-- Exercise objective --
Write out the data below exactly, from its first line to the line containing "(** [x in xs] for a list of texts. *)", that line included.
· · · · ·
(** * Demand-metrics engine: column resolution, normalisation, team and
      status classification, daily aggregation.

    A shallow embedding of

    - [process_demands_csv.py]    ([normalize_name], [get_team]),
    - [dashboard/data_processor.py] ([identify_columns], [_map_to_team],
      [process_dataframe]),
    - [api/app/services/data_service.py] ([get_situacao_column],
      [get_daily_metrics], [get_teams], [get_date_range]),
    - [scripts/demand_dashboard.py] ([calculate_daily_metrics]),

    followed by the properties of these functions.

    Data model.  A Python [str] is a sequence of Unicode code points
    ([list N]); the tables of [upper] and of the NFKD decomposition are
    those of the Latin-1 repertoire (U+0000..U+00FF), which holds every
    literal of the program and the Portuguese text of its sources.  A
    pandas frame is a header (the column labels with the type of each
    column) and a list of rows; a row binds a label to the text of the
    cell or to its timestamp (nanoseconds since the epoch), and a label
    without binding is a missing cell ([NaN], [NaT]).  A Python [dict]
    iterated in insertion order is an association list; counters are
    integers. *)

From Stdlib Require Import Strings.String Strings.Ascii.
From Stdlib Require Import List Bool Arith ZArith NArith Lia.
From Stdlib Require Import Sorting.Permutation Sorting.Sorted.
Import ListNotations.

(* ===================================================================== *)
(** * Text: Python [str] operations *)
(* ===================================================================== *)

Module Text.

Local Open Scope N_scope.

(** A text is the list of its code points. *)
Definition str := list N.

(** A literal of the source written with ASCII characters only. *)
Definition lit (s : string) : str := map N_of_ascii (list_ascii_of_string s).

Fixpoint str_eqb (a b : str) : bool :=
  match a, b with
  | [], [] => true
  | x :: a', y :: b' => N.eqb x y && str_eqb a' b'
  | _, _ => false
  end.

(** [x in xs] for a list of texts. *)
Definition mem (x : str) (xs : list str) : bool := existsb (str_eqb x) xs.

(** An ordered roster pairs a team with its members.  [team] is the first
    entry of the roster whose members contain [r]; no entry of the roster
    contains [r]. *)
Definition first_match (roster : list (str * list str)) (r team : str) : Prop :=
  exists pre members post,
    roster = pre ++ (team, members) :: post /\
    mem r members = true /\
    forall entry, In entry pre -> mem r (snd entry) = false.

Definition no_match (roster : list (str * list str)) (r : str) : Prop :=
  forall entry, In entry roster -> mem r (snd entry) = false.
Lemma load_image_errors_witness :
  sample_world = sample_world ∧
  ((FileNotFoundError = NotImplementedError
    ∧ (lower (splitext_ext "broken.png") = ".pdf" ∨ lower (splitext_ext "broken.png") = ".dwg"))
   ∨ (FileNotFoundError = ImportError ∧ cv2_present sample_world = false)
   ∨ (FileNotFoundError = FileNotFoundError ∧ cv2_present sample_world = true
      ∧ ∀ im, files sample_world !! "broken.png" ≠ Some (FImage im))).
Proof.
  apply (load_image_errors "broken.png" sample_world FileNotFoundError sample_world).
  vm_compute. reflexivity.
Defined.

(** X3: a path whose name ends in .pdf or .dwg, in any letter case, after
    a character that is neither a dot nor a slash, is refused with
    [NotImplementedError] before OpenCV or the file system is looked at:
    whether or not OpenCV is there and whether or not the file exists. *)
Theorem load_image_placeholder_formats pre c e w :
  c ≠ slash → c ≠ dot → avoids slash e = true → avoids dot e = true →
  lower e = "pdf" ∨ lower e = "dwg" →
  load_image (pre +:+ String c ("." +:+ e)) w = (Raise NotImplementedError, w).
Proof.
  intros Hcs Hcd Hes Hed He. unfold load_image.
  rewrite splitext_ext_suffix by done.
  change ("." +:+ e) with (String "." e). rewrite lower_cons.
  change (lower_ascii ".") with "."%char.
  by destruct He as [-> | ->].
Qed.

Lemma load_image_placeholder_formats_witness :
  load_image "plans/house.PDF" no_cv2_world = (Raise NotImplementedError, no_cv2_world)
  ∧ load_image "drawing.png.Dwg" sample_world = (Raise NotImplementedError, sample_world).
Proof.
  split.
  - apply (load_image_placeholder_formats "plans/hous" "e" "PDF");
      [discriminate|discriminate|reflexivity|reflexivity|by left].
  - apply (load_image_placeholder_formats "drawing.pn" "g" "Dwg");
      [discriminate|discriminate|reflexivity|reflexivity|by right].
Defined.

(** ** The height map *)

(** X4: [generate_height_map] never changes the world; it returns a
    height map exactly when OpenCV was imported and the image is not
    empty and has three or four channels, and the map is then the
    normalised luminance of the image; without OpenCV it raises
    [AttributeError] (not [ImportError]), and otherwise only the error of
    the colour conversion. *)
Theorem generate_height_map_outcome (cv : Cv2) im w :
  snd (generate_height_map im w) = w
  ∧ (∀ hm, fst (generate_height_map im w) = Ok hm ↔
       cv2_present w = true
       ∧ fst (shape (pixels im)) ≠ 0 ∧ snd (shape (pixels im)) ≠ 0
       ∧ (nchan im = 3 ∨ nchan im = 4)
       ∧ hm = height_of im)
  ∧ (fst (generate_height_map im w) = Raise AttributeError ↔ cv2_present w = false)
  ∧ (∀ e, fst (generate_height_map im w) = Raise e → e = AttributeError ∨ e = CvError).
Proof.
  unfold generate_height_map, cvtColor_BGR2GRAY, height_of, sample_of.
  destruct (cv2_present w); simpl.
  - destruct (shape (pixels im)) as [h wd]. simpl.
    destruct h as [|h]; simpl.
    { split; [done|]. split; [|split; [done|by intros e [= <-]; right]].
      intros hm. split; [done|]. by intros (_ & ? & _). }
    destruct wd as [|wd]; simpl.
    { split; [done|]. split; [|split; [done|by intros e [= <-]; right]].
      intros hm. split; [done|]. by intros (_ & _ & ? & _). }
    destruct (nchan im =? 3) eqn:H3; simpl.
    { apply Nat.eqb_eq in H3. split; [done|]. split; [|split; [done|done]].
      intros hm. unfold bind, ret. simpl. split.
      - intros [= <-]. repeat split; auto.
      - by intros (_ & _ & _ & _ & ->). }
    destruct (nchan im =? 4) eqn:H4; simpl.
    { apply Nat.eqb_eq in H4. split; [done|]. split; [|split; [done|done]].
      intros hm. unfold bind, ret. simpl. split.
      - intros [= <-]. repeat split; auto.
      - by intros (_ & _ & _ & _ & ->). }
    apply Nat.eqb_neq in H3, H4.
    split; [done|]. split; [|split; [done|by intros e [= <-]; right]].
    intros hm. split; [done|]. intros (_ & _ & _ & [?|?] & _); done.
  - split; [done|]. split; [|split; [done|by intros e [= <-]; left]].
    intros hm. split; [done|]. by intros (? & _).
Qed.

Lemma generate_height_map_outcome_witness :
  fst (generate_height_map (H := cv_bt601) image_2x2 sample_world)
  = Ok (height_of (H := cv_bt601) image_2x2)
  ∧ fst (generate_height_map (H := cv_bt601) image_2x2 no_cv2_world) = Raise AttributeError.
Proof.
  split.
  - apply (proj1 (proj2 (generate_height_map_outcome cv_bt601 image_2x2 sample_world))).
    simpl. repeat split; lia.
  - apply (proj1 (proj2 (proj2 (generate_height_map_outcome cv_bt601 image_2x2 no_cv2_world)))).
    reflexivity.
Defined.

Lemma increasing_lookup l i j a b :
  increasing l = true → i < j → l !! i = Some a → l !! j = Some b → rises a b = true.
Proof.
  revert i j. induction l as [|x l IH]; intros i j Hl Hij Hi Hj; [done|].
  simpl in Hl. apply andb_prop in Hl as [Hx Hl].
  destruct j as [|j]; [lia|]. destruct i as [|i].
  - simpl in Hi, Hj. injection Hi as ->.
    rewrite forallb_forall in Hx. apply Hx.
    apply list_elem_of_In. by eapply list_elem_of_lookup_2.
  - simpl in Hi, Hj. apply (IH i j); [done|lia|done|done].
Qed.

(** The 256 samples, in the order of the luminance *)
Lemma samples_increasing :
  increasing (map (λ n, sample_of (Z.of_nat n)) (seq 0 256)) = true.
Proof. vm_compute. reflexivity. Qed.

Lemma sample_of_rises g1 g2 :
  is_u8 g1 → is_u8 g2 → (g1 < g2)%Z → rises (sample_of g1) (sample_of g2) = true.
Proof.
  intros [H1 H1'] [H2 H2'] Hlt.
  apply (increasing_lookup _ (Z.to_nat g1) (Z.to_nat g2) _ _ samples_increasing); [lia| |].
  - rewrite list_lookup_fmap, lookup_seq_lt by lia. simpl. by rewrite Z2Nat.id.
  - rewrite list_lookup_fmap, lookup_seq_lt by lia. simpl. by rewrite Z2Nat.id.
Qed.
· · · · ·
-- Answer --
(** * Demand-metrics engine: column resolution, normalisation, team and
      status classification, daily aggregation.

    A shallow embedding of

    - [process_demands_csv.py]    ([normalize_name], [get_team]),
    - [dashboard/data_processor.py] ([identify_columns], [_map_to_team],
      [process_dataframe]),
    - [api/app/services/data_service.py] ([get_situacao_column],
      [get_daily_metrics], [get_teams], [get_date_range]),
    - [scripts/demand_dashboard.py] ([calculate_daily_metrics]),

    followed by the properties of these functions.

    Data model.  A Python [str] is a sequence of Unicode code points
    ([list N]); the tables of [upper] and of the NFKD decomposition are
    those of the Latin-1 repertoire (U+0000..U+00FF), which holds every
    literal of the program and the Portuguese text of its sources.  A
    pandas frame is a header (the column labels with the type of each
    column) and a list of rows; a row binds a label to the text of the
    cell or to its timestamp (nanoseconds since the epoch), and a label
    without binding is a missing cell ([NaN], [NaT]).  A Python [dict]
    iterated in insertion order is an association list; counters are
    integers. *)

From Stdlib Require Import Strings.String Strings.Ascii.
From Stdlib Require Import List Bool Arith ZArith NArith Lia.
From Stdlib Require Import Sorting.Permutation Sorting.Sorted.
Import ListNotations.

(* ===================================================================== *)
(** * Text: Python [str] operations *)
(* ===================================================================== *)

Module Text.

Local Open Scope N_scope.

(** A text is the list of its code points. *)
Definition str := list N.

(** A literal of the source written with ASCII characters only. *)
Definition lit (s : string) : str := map N_of_ascii (list_ascii_of_string s).

Fixpoint str_eqb (a b : str) : bool :=
  match a, b with
  | [], [] => true
  | x :: a', y :: b' => N.eqb x y && str_eqb a' b'
  | _, _ => false
  end.

(** [x in xs] for a list of texts. *)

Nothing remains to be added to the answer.